I was recently invited to present the studio’s work at a symposium in Bangalore. This was held at the end of a 10 day workshop where the focus had been form-making and its implications in terms of construction. It has always been very difficult for me to approach design as primarily a way to articulate ‘form’. The inherent assumption here being that there is an a-priori stand made by the designer which has to do with the way the project looks. Rather than asking ‘what might be’ we are often asking ‘what exists’. In most of our projects the final outcome cannot be ascribed to any one particular decision - it is always as a response to the haphazard, random series of events we encounter through the process. Chance encounters, a photograph, a conversation, a movie...and of course the site, the brief, the contractors, and the client - all carry with them clues to an incredible outcome. Initial sketches carry the seeds but sometimes the process is so varied and complex that the end is much richer and layered than expected.


        We are about to complete a small restaurant in Bangalore. The project began with a simple brief of having a nice large courtyard and ample seating, much of it in verandahs, under light roofs and canopies - best suited to the mild Bangalore evenings. A chance trip to Venice introduced me first hand to Carlo Scarpa. I saw the garden of the Querini Stampalia Foundation and it is easily the most beautiful garden I have been in. Small, almost insignificant, the garden is filled with exquisite details articulating junctions, establishing hierarchies, and providing enclosures. On coming back I immediately began imagining our little restaurant as a variegated plinth with a panoply of local materials and subtle level changes all articulated in the Scarpa tradition. Just like in the Venetian garden, smooth materials (Jaisalmer & honed Sandstone) are juxtaposed with rough ones (exposed concrete, flamed Granite and exterior grade terrazzo), shiny elements (copper water spouts, troughs and glass) sit astride dull ones (cement floors, Kota stone and timber). The joints are articulated using grooves or sometimes a third material. The simple white and exposed concrete building sits on this rich surface gently, separated by water channels and light. The plinth is important here because it is continuous given the early idea of sheltered verandahs around gardens. One could potentially encounter this plinth seamlessly from enclosed, sheltered spaces to semi-open verandahs to sun-lit patios. The restaurant also exhibits another recurring fascination - the idea of simple enclosures and complex, asymmetrical open spaces.

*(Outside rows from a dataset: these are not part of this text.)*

Definition file_protected (fs : fileState) : bool := pinned fs || userPinned fs || (0 <? busy fs).
(** objectProtectedLocked. *)
Definition objectProtected (o : wholeObject) (s : cache) : bool :=
  (0 <? readers o) ||
  existsb (fun fh => match files s !! fh with Some fs => file_protected fs | None => false end)
    (elements (refs o)).

(** ** Sparse files (sparse.go) *)

(** The indices of the set bits. *)
Definition set_bits (p : partial) : list Z := filter (fun i => p_has p i = true) (seqZ 0 (p_total p)).

Section IndexOps.
Context {E : CacheEnv} {Cfg : Options}.

(** forgetPartLocked: out of the index and the accounts; with [remove] the
    file and its claim go as well. *)
Definition forgetPart (fh : string) (p : wholePart) (remove : bool) : CM unit :=
  do+ cmod (fun s =>
    let s1 := match parts s !! fh with
              | Some q => if bool_decide (wp_ptr q = wp_ptr p) then s <| parts ::= delete fh |> else s
              | None => s end in
    upd_file fh (fun f => if bool_decide (fs_part f = Some (wp_ptr p)) then f <| fs_part := None |> else f)
      (s1 <| partBytes ::= fun x => x - wp_bytes p |>));
  if remove then
    do+ cmod (upd_file fh (fun f => f <| present ::= fun q => q ∖ list_to_set (set_bits (wp_bits p)) |>));
    do+ os_remove (partPath fh);
    do+ os_remove (partBitmapPath fh); cret tt
  else cret tt.

(** partProtectedLocked. *)
Definition partProtected (fh : string) (s : cache) : bool :=
  match files s !! fh with Some fs => file_protected fs | None => false end.

(** removeFileBlocksLocked: a complete file supersedes the rest. *)
Definition removeFileBlocks (fh : string) : CM unit :=
  let+ s := cget id in
  do+ match files s !! fh with
      | Some fs => match fs_part fs, parts s !! fh with
                   | Some _, Some p => forgetPart fh p true
                   | _, _ => cret tt end
      | None => cret tt end;
  let+ n := tick in
  let+ ids := cget (blocks_of fh) in
  do+ cforeach (ord_blocks n ids) (fun id =>
        do+ cmod (uncharge id);
        do+ os_remove (blockPath id.1 id.2);
        do+ os_remove (sidecarPath id.1 id.2); cret tt);
  cmod (upd_file fh (fun f => f <| present := ∅ |>)).

(** ** Temporaries (temps.go) *)

(** discardTemp: a temporary that cannot be unlinked stays accounted for. *)
Definition discardTemp (p : cpath) : CM unit :=
  let+ r := os_remove p in
  if negb (rm_failed r) then cret tt
  else
    let+ st := os_stat p in
    match st with
    | Err _ => cret tt
    | Ok inf => cmod (fun s => s
        <| orphanBytes ::= Z.add (inf_size inf - default 0 (orphanTemps s !! p)) |>
        <| orphanTemps ::= insert p (inf_size inf) |>)
    end.

(** cleanTempLocked: unlink one abandoned temporary. *)
Fixpoint cleanTemp_loop (l : list cpath) : CM bool :=
  match l with
  | [] => cret false
  | p :: l' =>
      let+ r := os_remove p in
      if rm_failed r then cleanTemp_loop l'
      else
        do+ cmod (fun s => s <| orphanBytes ::= fun x => x - default 0 (orphanTemps s !! p) |>
                             <| orphanTemps ::= delete p |> <| evictions ::= Z.succ |>);
        cret true
  end.
Definition cleanTemp : CM bool :=
  let+ n := tick in
  let+ l := cget (fun s => map fst (map_to_list (orphanTemps s))) in
  cleanTemp_loop (ord_paths n l).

        In projects where we have the opportunity to interpret the brief as a series of pavillions (like the restaurant) or as a group of buildings (like the schools we have done in Tamil Nadu), the buildings are simple and have a clear and direct organizational strategy but the way in which they are composed on the site, orientation, site geometries, and natural features begin to dictate their locations. The open space generated becomes a result of this careful composition and the facades of these buildings become opportunities to establish hierarchies (in terms of scale, color and materials) and define boundaries.


        In a housing project on the coast in Kerala, we have developed three primary house types and have arranged these on the site (aligned to the jagged 200m no-build zone line as per the Coastal Regulations) to create an intimate pedestrian way between the houses which meanders (varying substantially in shape and size) from one end of the site to the other (around half a kilometer - a five minute walk) establishing a rich, varied, and car-free environment. This pedestrian way is the core of our project and the simple houses we have designed are a backdrop to this complex open space network. We have been working on an interior design job and this has been by far the most challenging thing I have done. Interior design is, I think, mostly about the celebration of the logic of the architecture. Successful interior design requires sophisticated architecture otherwise it is merely camouflage - a way by which unresolved structure is hidden. This wasn’t immediately apparent to us and after a long struggle which included numerous flamboyant schemes which had nothing to do with the rigorous and principled structure of the building, we finally got it. Most of our cues came from the logic of the building - accentuating the structural rhythms, layering the various finishes, giving them a logic by which their arrangement could be understood and establishing rules of alignment to introduce datums, and respond to the many services.


        So in effect all our work seeks to address the existing condition we are presented with and to find a way to augment existing patterns, and establish new ones as extensions of these. We are interested in this newness, but not in isolation. Architecture and Interior design are inherently violent acts - our effort is to minimise the impact of this imposition by weaving our projects into systems that may already exist.